With Stephen not being too forthcoming on his own background, the trip focuses on what they are both hiding. Flashbacks gradually reveal that Stephen is a voyeur deeply into sexual perversions, and that Belle is an orphan who was a victim of sexual abuse on the part of her uncle who used to watch her undress through peepholes in the wall and walk in on her as she bathed. At an isolated petrol station staffed only by one young woman, Stephen fills up his tank, disappears for a while in the petrol station ostensibly to make a telephone call, and then rejoins Belle in the car, and they drive off. The next scene shows the petrol station attendant murdered.

On the road, Stephen and Belle are keen to avoid police checks and roadblocks, at first because Stephen was drinking alcohol, and then because the couple are harassed by two young motorcyclists and Stephen knocks one of them into the roadside where he lies motionless, presumably injured or dead. To avoid detection Stephen and Belle sleep in the car. On waking the next morning, Stephen notices Belle has disappeared and drives off to find her, assuming disloyalty. She however has simply been shopping for breakfast and so is obliged to catch a lift from aging Malcolm Robarts. Before long Stephen reunites with Belle, leaving Robarts alone. Upon seeing a newspaper headline, Robarts tries to chase them but loses them.
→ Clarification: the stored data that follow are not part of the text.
Lemma relocate_spec : exists d, foldlM (relocate g) (seq 0 N, dfa) (seq 0 N) = Some (tab N rep, d) /\ Relocated N (tab N rep) d.
Proof using Hok HW.
  assert (forall n k v d, k + n = N -> Relocated k v d -> exists v' d', foldlM (relocate g) (v, d) (seq k n) = Some (v', d') /\ Relocated N v' d') as H.
  - induction n as [|n IH]; intros k v d Hkn HR; [exists v, d; replace N with k by lia; done|]. cbn [seq foldlM]. destruct (relocate_step k v d ltac:(lia) HR) as (v1 & d1 & -> & HR1). cbn [mbind option_bind]. apply IH; [lia|done].
  - destruct (H N 0 (seq 0 N) dfa) as (v & d & E & HR); [done| |].
    + split; try done. * unfold tab. symmetry. etransitivity; [|apply list_fmap_id]. by apply list_fmap_ext. * intros j. destruct (DFA.nodes dfa !! j); [|done]. cbn. rewrite decide_False; [done|]. unfold gone. lia.
    + assert (v = tab N rep) as ->; [|by exists d]. rewrite (re_vector _ _ _ HR). apply list_eq. intros i. destruct (decide (i < N)) as [Hi|Hi]; [rewrite !lookup_tab, decide_True by done; done|]. rewrite !lookup_ge_None_2; [done|rewrite length_tab; lia..].
Qed.

(** *** The targets *)

Lemma retargetSlice_spec l : forall dest, NoDup l -> (forall x, x ∈ l -> exists b, DFA.at_ dest x = Some b /\ (0 <= b < Z.of_nat N)%Z) ->
  exists dest', foldlM (fun destinations i =>
              target ← DFA.at_ destinations i;
              relocatedTarget ← tab N rep !! Z.to_nat target;
              if (target =? Z.of_nat relocatedTarget)%Z then Some destinations else store (Z.to_nat i) (Z.of_nat relocatedTarget) destinations) dest l = Some dest'
    /\ length dest' = length dest /\ forall x, DFA.at_ dest' x = if decide (x ∈ l) then repZ <$> DFA.at_ dest x else DFA.at_ dest x.
Proof.
  induction l as [|i l IH]; intros dest HD Hl; cbn [foldlM]; [exists dest; split_and!; try done; intros x; by rewrite decide_False by apply not_elem_of_nil|]. apply NoDup_cons in HD as [Hi HD].
  destruct (Hl i ltac:(left)) as (b & Eb & Hb). rewrite Eb. cbn [mbind option_bind]. rewrite lookup_tab by lia. cbn [mbind option_bind]. pose proof (at_lt _ _ _ Eb) as Hin.
  assert (exists dest1, (if (b =? Z.of_nat (rep (Z.to_nat b)))%Z then Some dest else store (Z.to_nat i) (Z.of_nat (rep (Z.to_nat b))) dest) = Some dest1 /\ length dest1 = length dest /\ forall x, DFA.at_ dest1 x = if decide (x = i) then Some (repZ b) else DFA.at_ dest x) as (dest1 & -> & L1 & H1).
  { destruct (Z.eqb_spec b (Z.of_nat (rep (Z.to_nat b)))) as [E|E]; [exists dest; split_and!; try done; intros x; case_decide; [subst x; rewrite Eb; f_equal; exact E|done]|].
    rewrite store_spec by lia. eexists. split; [reflexivity|]. split; [by rewrite length_insert|]. intros x. rewrite at_updated by done. done. }
  cbn [mbind option_bind]. destruct (IH dest1 HD) as (dest2 & -> & L2 & H2).
  - intros x Hx. rewrite H1, decide_False by (intros ->; done). apply Hl. by right.
  - exists dest2. split_and!; [done|congruence|]. intros x. rewrite H2, H1. destruct (decide (x = i)) as [->|Hne].
    + rewrite decide_False by done. rewrite decide_True by left. by rewrite Eb.
    + destruct (decide (x ∈ l)); [by rewrite decide_True by (by right)|]. rewrite decide_False; [done|]. intros [?|?]%elem_of_cons; done.
Qed.

Context (d : DFA.DFA).
Hypothesis HR : Relocated N (tab N rep) d.

Record Retargeted (k : nat) (dest : list Z) : Prop := {
  rt_length : length dest = length (DFA.transitionDestinations dfa);
  rt_entries : forall j node x, DFA.nodes dfa !! j = Some node -> rep j = j -> x ∈ transitionSlice node ->
    DFA.at_ dest x = if decide (j < k) then repZ <$> DFA.at_ (DFA.transitionDestinations dfa) x else DFA.at_ (DFA.transitionDestinations dfa) x }.

Lemma NoDup_transitionSlice i node : DFA.nodes dfa !! i = Some node -> NoDup (transitionSlice node).
Proof using Hok. intros Hi. destruct (min_node _ Hok i node Hi) as (_ & _ & Hs & _). unfold transitionSlice. rewrite slice_seqZ by done. apply NoDup_seqZ. Qed.

Lemma destination_bound i node x : DFA.nodes dfa !! i = Some node -> x ∈ transitionSlice node -> exists b, DFA.at_ (DFA.transitionDestinations dfa) x = Some b /\ (0 <= b < Z.of_nat N)%Z.
Proof using Hok.
  intros Hi Hx. destruct (min_node _ Hok i node Hi) as (_ & _ & _ & acts & ts & _ & Et & _ & Hb). destruct (mapM_elem_Some _ _ _ x Et Hx) as [[r b] E].
  apply mapM_Some in Et. apply list_elem_of_lookup in Hx as [j Hj]. destruct (Forall2_lookup_l _ _ _ _ _ Et Hj) as ([r' b'] & Ht & Ey). cbn beta in Ey. rewrite E in Ey. injection Ey as <- <-.
  destruct (DFA.at_ (DFA.transitionRanges dfa) x) as [r0|]; [|done]. cbn [mbind option_bind] in E. destruct (DFA.at_ (DFA.transitionDestinations dfa) x) as [b0|]; [|done]. cbn in E. injection E as -> ->. exists b. split; [done|]. eapply Hb. by eapply list_elem_of_lookup_2.
Qed.

Lemma retarget_step k node dest : DFA.nodes dfa !! k = Some node -> Retargeted k dest ->
  exists dest', retarget (tab N rep) dest (if decide (gone N k) then killedNode else node) = Some dest' /\ Retargeted (S k) dest'.
Proof using Hok HR.
  intros Hk [T1 T2]. pose proof (lookup_lt_Some _ _ _ Hk) as Hlt. fold N in Hlt. unfold retarget. case_decide as Hg.
  - cbn [DFA.isKilled killedNode]. change (DFA.isKilled killedNode) with true. cbv iota. exists dest. split; [done|]. split; [done|]. intros j node' x Hj Hrep Hx. rewrite (T2 j node' x Hj Hrep Hx). destruct Hg as [_ Hg]. repeat case_decide; try done; exfalso; [lia|assert (j = k) as -> by lia; done].
  - destruct (min_node _ Hok k node Hk) as (-> & _). fold (transitionSlice node). assert (rep k = k) as Hrk by (destruct (decide (rep k = k)); [done|]; destruct Hg; by split).
    destruct (retargetSlice_spec (transitionSlice node) dest (NoDup_transitionSlice k node Hk)) as (dest' & E & L' & H').
    + intros x Hx. rewrite (T2 k node x Hk Hrk Hx), decide_False by lia. by eapply destination_bound.
    + exists dest'. split; [exact E|]. split; [congruence|]. intros j node' x Hj Hrep Hx. rewrite H'. destruct (decide (j = k)) as [->|Hne].
      * rewrite Hk in Hj. injection Hj as <-. rewrite decide_True, decide_True by first [done|lia]. by rewrite (T2 k node x Hk Hrk Hx), decide_False by lia.
      * rewrite decide_False by (intros Hx'; destruct (min_disjoint _ Hok j k node' node x Hj Hk Hne) as [Hdis _]; by apply Hdis). rewrite (T2 j node' x Hj Hrep Hx). repeat case_decide; try done; lia.
Qed.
The film culminates with the couple spending the night at a hotel. A flashback reveals the truth: after sexual abuse by her uncle during her orphaned childhood, Belle snapped and murdered her uncle, which resulted in her confinement in Greenwood Mental Hospital. Now, Belle is finally arrested by the police, but not before she murders Stephen. The title is explained: they were both deadly strangers.

==Cast==
- Hayley Mills as Belle Adams
- Simon Ward as Stephen Slade
- Sterling Hayden as Malcolm Robarts
- Ken Hutchison as Jim Nicholls
- Peter Jeffrey as Belle's uncle
- Hubert Tucker as café owner
- Nina Francis as petrol station attendant
- George Collis as 1st motorcycle youth
- Ralph Arliss as 2nd motorcycle youth
- Juliet Aykroyd as Stephen's girlfriend
- Roger Nott as motorcycle policeman
- Norman Tyrrell as hotel receptionist
==Filming locations==
The film credits state that all filming was conducted in the West Country. Specifically, the locations have been identified as Bristol and Somerset.

==Release==
The film opened at the Rialto cinema in London on 27 March 1975.

==Critical reception==
The Monthly Film Bulletin wrote: "Red herrings (and there are shoals of them in Deadly Strangers) are a perfectly valid thriller device, as Hitchcock has frequently shown. But the withholding of essential plot information that is readily available to all the characters is bare-faced cheating, and in this respect, Sidney Hayers' inflated TV time-passer is guilty of something akin to criminal fraud. Why, for instance, is the audience not permitted to see the newspaper headline which gives the game away to everyone in the film? Why does the camera suddenly become subjective at moments of homicidal mania? The answers are obvious, but such deceptions prove to be a singularly vain and clumsy method of building tension. Not that it matters a great deal, since the film's outcome is so evident from the first five minutes that all subsequent scenes serve only to highlight and compound the improbability of the principal characters' behaviour. Hayley Mills and Simon Ward struggle valiantly to disguise the fact of their miscasting, but lost causes are clearly not their métier."

Time Out noted "old-fashioned psychopathic goings-on in the West Country" and its "sole redeeming feature is Hayley Mills, who suggests an actress capable of much better things than she has been offered recently. Hayers, to his credit, does exploit her best quality – an insolent, slightly offhand sex appeal."

TV Guide found it an "occasionally intriguing tale," concluding that it was "well done, but it seems to bog down in its own cleverness."

Filmink called the film "a psycho thriller with Simon Ward in which Mills went nude again but couldn't compensate for a lack of story."